Saved data entries
=====

(** The nodes of a frequency, in recency order. *)
Definition bucketLocs (f : Z) lns : list loc := (filter (λ p, freq p.2 = f) lns).*1.

Definition buckets h fb lns : Prop := ∀ f,
  match fb !! f with
  | Some b => dll h (links b) (bucketLocs f lns) ∧ len b = Z.of_nat (length (bucketLocs f lns))
  | None => bucketLocs f lns = []
  end.

(** All of the state but the [minFreq] cursor. *)
Definition core c lns : Prop :=
  NoDup lns.*1 ∧
  (∀ n e, (n, e) ∈ lns → payloads (nodes c) !! n = Some e ∧ 1 <= freq e) ∧
  (∀ n, is_Some (nodes c !! n) → (n < brk c)%positive) ∧
  indexed key (items c) lns ∧
  buckets (nodes c) (freqBuckets c) lns.

(** [minFreq] is a lower bound; when the cache is full its bucket is not empty.
    (After a deletion the cursor may point at an empty bucket.) *)
Definition cursor c (es : list (entry T)) : Prop :=
  (∀ e, e ∈ es → minFreq c <= freq e) ∧
  (Z.of_nat (length es) = capacity c → minFreq c ∈ freq <$> es).

Lemma bucketLocs_app f lns1 lns2 :
  bucketLocs f (lns1 ++ lns2) = bucketLocs f lns1 ++ bucketLocs f lns2.
Proof. unfold bucketLocs. by rewrite filter_app, fmap_app. Qed.

Lemma bucketLocs_cons f n e lns :
  bucketLocs f ((n, e) :: lns) =
  if decide (freq e = f) then n :: bucketLocs f lns else bucketLocs f lns.
Proof. unfold bucketLocs. rewrite filter_cons. simpl. by repeat case_decide. Qed.

Lemma bucketLocs_sub f lns n : n ∈ bucketLocs f lns → n ∈ lns.*1.
Proof.
  unfold bucketLocs. intros ([? ?] & -> & [_ Hin]%list_elem_of_filter)%list_elem_of_fmap.
  by apply (list_elem_of_fmap_2 fst) in Hin.
Qed.

Lemma bucketLocs_disjoint f g lns n :
  NoDup lns.*1 → n ∈ bucketLocs f lns → n ∈ bucketLocs g lns → f = g.
Proof.
  induction lns as [|[m e] lns IH]; [by rewrite elem_of_nil|].
  rewrite fmap_cons, NoDup_cons, !bucketLocs_cons. simpl. intros [Hm Hnd].
  repeat case_decide; rewrite ?elem_of_cons; try (by apply IH).
  all: intuition (subst; try congruence; exfalso; by eauto using bucketLocs_sub).
Qed.
Definition Get c0 (k : string) (clk : readings) : option (option T * TypedCache T) :=
  let c := ensureInit c0 in
  match policy c with
  | EvictionLRU => b ← lru c; '(r, b') ← cget b k clk; Some (r, withLru c b')
  | EvictionLFU => b ← lfu c; '(r, b') ← cget b k clk; Some (r, withLfu c b')
  | EvictionFIFO => b ← fifo c; '(r, b') ← cget b k clk; Some (r, withFifo c b')
  | EvictionSampledLRU => '(r, b') ← cget (sampled c) k clk; Some (r, withSampled c b')
  end.

Definition Set_ c0 (k : string) (v : T) (ttl : list Duration) (clk : readings) : option (TypedCache T) :=
  let c := ensureInit c0 in
  match policy c with
  | EvictionLRU => b ← lru c; b' ← cset b k v ttl clk; Some (withLru c b')
  | EvictionLFU => b ← lfu c; b' ← cset b k v ttl clk; Some (withLfu c b')
  | EvictionFIFO => b ← fifo c; b' ← cset b k v ttl clk; Some (withFifo c b')
  | EvictionSampledLRU => b' ← cset (sampled c) k v ttl clk; Some (withSampled c b')
  end.

Definition Delete c0 (k : string) : option (TypedCache T) :=
  let c := ensureInit c0 in
  match policy c with
  | EvictionLRU => b ← lru c; b' ← cdelete b k; Some (withLru c b')
  | EvictionLFU => b ← lfu c; b' ← cdelete b k; Some (withLfu c b')
  | EvictionFIFO => b ← fifo c; b' ← cdelete b k; Some (withFifo c b')
  | EvictionSampledLRU => b' ← cdelete (sampled c) k; Some (withSampled c b')
  end.

(** [Len]; a nil backend, which [Len] would dereference, is -1 here. *)
Definition Len c0 : Z :=
  let c := ensureInit c0 in
  match policy c with
  | EvictionLRU => from_option clen (-1) (lru c)
  | EvictionLFU => from_option clen (-1) (lfu c)
  | EvictionFIFO => from_option clen (-1) (fifo c)
  | EvictionSampledLRU => clen (sampled c)
  end.

Definition GetOrFetch c0 (ctxErr : option error) (k : string) (ttl : Duration)
    (fetched : T + error) (fl : flight T) (done : option error) (clk1 clk2 : readings)
    : option ((T + error) * TypedCache T) :=
  let c := ensureInit c0 in
  match policy c with
  | EvictionLRU => b ← lru c;
      '(r, b') ← Lru.GetOrFetch b ctxErr k ttl fetched fl done clk1 clk2; Some (r, withLru c b')
  | EvictionLFU => b ← lfu c;
      '(r, b') ← Lfu.GetOrFetch b ctxErr k ttl fetched fl done clk1 clk2; Some (r, withLfu c b')
  | EvictionFIFO => b ← fifo c;
      '(r, b') ← Fifo.GetOrFetch b ctxErr k ttl fetched fl done clk1 clk2; Some (r, withFifo c b')
  | EvictionSampledLRU =>
      '(r, b') ← getOrFetchSampledLRU (sampled c) ctxErr k ttl fetched fl done clk1 clk2;
      Some (r, withSampled c b')
  end.

(** A tick of the sweeper goroutine, which ends when [stopEvict] is closed. *)
Definition sweeperTick c (now : Time) : TypedCache T :=
  match stopEvict c with
  | Some true => withSampled c (sweep (sampled c) now)
  | _ => c
  end.

(** [Close]: once; closes the sweeper's channel. The backends' [Close] are empty. *)
Definition Close c : TypedCache T :=
  if closedOnce c then c
  else Typed (policy c) (sampled c) (lru c) (lfu c) (fifo c) (inited c) (evictInterval c)
             (match stopEvict c with Some _ => Some false | None => None end) true.

(** The stored entries and the capacity of the policy in force. *)
Definition contents c0 : gmap string (T * Z) :=
  let c := ensureInit c0 in
  match policy c with
  | EvictionLRU => from_option view ∅ (lru c)
  | EvictionLFU => from_option view ∅ (lfu c)
  | EvictionFIFO => from_option view ∅ (fifo c)
  | EvictionSampledLRU => view (sampled c)
  end.

Definition limit c0 : option Z :=
  let c := ensureInit c0 in
  match policy c with
  | EvictionLRU => b ← lru c; bound b
  | EvictionLFU => b ← lfu c; bound b
  | EvictionFIFO => b ← fifo c; bound b
  | EvictionSampledLRU => bound (sampled c)
  end.

Definition typedInv c0 : Prop :=
  let c := ensureInit c0 in
  match policy c with
  | EvictionLRU => ∃ b, lru c = Some b ∧ inv b
  | EvictionLFU => ∃ b, lfu c = Some b ∧ inv b
  | EvictionFIFO => ∃ b, fifo c = Some b ∧ inv b
  | EvictionSampledLRU => inv (sampled c)
  end.
End operations.

#[export] Instance typed_backend {T} `{RangeOrder T} : CacheBackend (TypedCache T) T := {|
  cget := Get; cset := Set_; cdelete := Delete; clen := Len;
|}.

(** ** The contract, from those of the backends *)

Section dispatch.
Context {T : Type} `{RangeOrder T}.
Implicit Types c : TypedCache T.

Lemma ensureInit_inited c : inited (ensureInit c) = true.
Proof. unfold ensureInit. by destruct (inited c) eqn:E. Qed.

Lemma ensureInit_id c : inited c = true → ensureInit c = c.
Proof. unfold ensureInit. by intros ->. Qed.

(** [put b] is the cache with backend state [b] for the policy in force. *)
Definition active {B} `{CacheContract B T} (put : B → TypedCache T) : Prop :=
  ∀ b, (inv b → typedInv (put b)) ∧ contents (put b) = view b ∧ limit (put b) = bound b.

Lemma active_sampled c : policy (ensureInit c) = EvictionSampledLRU → active (withSampled (ensureInit c)).
Proof.
  intros Ep b. unfold typedInv, contents, limit.
  rewrite ensureInit_id by apply ensureInit_inited. simpl. by rewrite Ep.
Qed.

Lemma active_lru c : policy (ensureInit c) = EvictionLRU → active (withLru (ensureInit c)).
Proof.
  intros Ep b. unfold typedInv, contents, limit.
  rewrite ensureInit_id by apply ensureInit_inited. simpl. rewrite Ep. eauto.
Qed.

Lemma active_lfu c : policy (ensureInit c) = EvictionLFU → active (withLfu (ensureInit c)).
Proof.
  intros Ep b. unfold typedInv, contents, limit.
  rewrite ensureInit_id by apply ensureInit_inited. simpl. rewrite Ep. eauto.
Qed.

Lemma active_fifo c : policy (ensureInit c) = EvictionFIFO → active (withFifo (ensureInit c)).
Proof.
  intros Ep b. unfold typedInv, contents, limit.
  rewrite ensureInit_id by apply ensureInit_inited. simpl. rewrite Ep. eauto.
Qed.
End dispatch.

#[export] Hint Resolve active_sampled active_lru active_lfu active_fifo : golibs.

(** The contract of one dispatched call, whichever backend is active. *)
Section calls.
Context {T : Type} `{RangeOrder T} {B : Type} `{CacheContract B T}.
Context (put : B → TypedCache T) (Hput : active put).
Implicit Types b : B.

Lemma dispatch_get b k clk :
  inv b → steady clk →
  ∃ c', ('(r, b') ← cget b k clk; Some (r, put b')) = Some (live (clk 0%nat) (view b !! k), c') ∧
    typedInv c' ∧ limit c' = bound b ∧
    contents c' = match view b !! k with
                  | Some (_, e) => if expired e (clk 0%nat) then delete k (view b) else view b
                  | None => view b
                  end.
Proof using Hput.
  intros HI Hc. destruct (contract_get b k clk HI Hc) as (b' & -> & HI' & Hbd & Hv). simpl.
  destruct (Hput b') as (Hi & Hcon & Hlim). eexists; split; [done|].
  rewrite Hcon, Hlim, Hv, Hbd. auto.
Qed.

=====

**Activity:** Starting with the line that holds "b k; Some (withLru c b')" and ending with the line that holds "Definition Len c0", retype every line in the data above exactly, and nothing else.

**Answer section:**
  | EvictionLRU => b ← lru c; b' ← cdelete b k; Some (withLru c b')
  | EvictionLFU => b ← lfu c; b' ← cdelete b k; Some (withLfu c b')
  | EvictionFIFO => b ← fifo c; b' ← cdelete b k; Some (withFifo c b')
  | EvictionSampledLRU => b' ← cdelete (sampled c) k; Some (withSampled c b')
  end.

(** [Len]; a nil backend, which [Len] would dereference, is -1 here. *)
Definition Len c0 : Z :=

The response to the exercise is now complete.